======== RECORDS

(** * PythonAutocorrect: the keyboard-aware matching engine of [versions/ver1.py]

    A shallow embedding of [are_keys_nearby], [modified_levenshtein_ratio]
    and [autocorrect], and the properties of the similarity ratio and of the
    suggestion ranking.

    Conventions of the embedding.
    - A Python [str] is a [string]; a character [word[i]] is an [ascii];
      [str.lower()] is the ASCII lowercasing of the letters [A]-[Z].  Text
      is ASCII: [lower], [strip], [isdigit] and [int] are those of Python on
      characters below 128 ([isascii]).
    - The keymap ([nearby_keys]) is a [gmap string (list string)]: a dict
      from key strings to lists of neighbour strings, as [load_keymap_conf]
      builds it.
    - An operation that can raise in Python (indexing a string or a list,
      a division) returns [option]; [None] stands for the exception, and the
      code is written in the option monad.
    - Numbers are exact rationals [Q].  Every entry of the table [dp] is an
      integer multiple of 1/2, which Python's ints and binary floats hold
      exactly; [modified_levenshtein_ratio] returns the exact value of the
      last step [1 - dist / max_len], where Python rounds the quotient and
      the difference ([rounded_ratio] has the two roundings, and the bounds
      and the order of the ratio are proved of it as well); the literals
      [0.5] and [0.90] are [1#2] and [9#10].  Comparisons of numbers are
      [Qeq], [Qle], [Qlt].
    - For [load_wordlist], [load_keymap_conf], [yes_no_prompt] and [main]:
      the files are a map from file names to the lines that iterating over
      the open file yields; standard input is the list of the lines still to
      be read, and what is written is a list of events; an exception is a
      value of [exn], in a sum with the result. *)

From Stdlib Require Import QArith Qminmax Qround Lqa Ascii String DecimalString.
From stdpp Require Import gmap strings list sorting.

================

# [WORK TASK]
Starting at the line that contains "the difference ([rounded_ratio]", copy every line down to the last line of the records above, exactly as written.

# [WRITTEN ANSWER]
      the difference ([rounded_ratio] has the two roundings, and the bounds
      and the order of the ratio are proved of it as well); the literals
      [0.5] and [0.90] are [1#2] and [9#10].  Comparisons of numbers are
      [Qeq], [Qle], [Qlt].
    - For [load_wordlist], [load_keymap_conf], [yes_no_prompt] and [main]:
      the files are a map from file names to the lines that iterating over
      the open file yields; standard input is the list of the lines still to
      be read, and what is written is a list of events; an exception is a
      value of [exn], in a sum with the result. *)

From Stdlib Require Import QArith Qminmax Qround Lqa Ascii String DecimalString.
From stdpp Require Import gmap strings list sorting.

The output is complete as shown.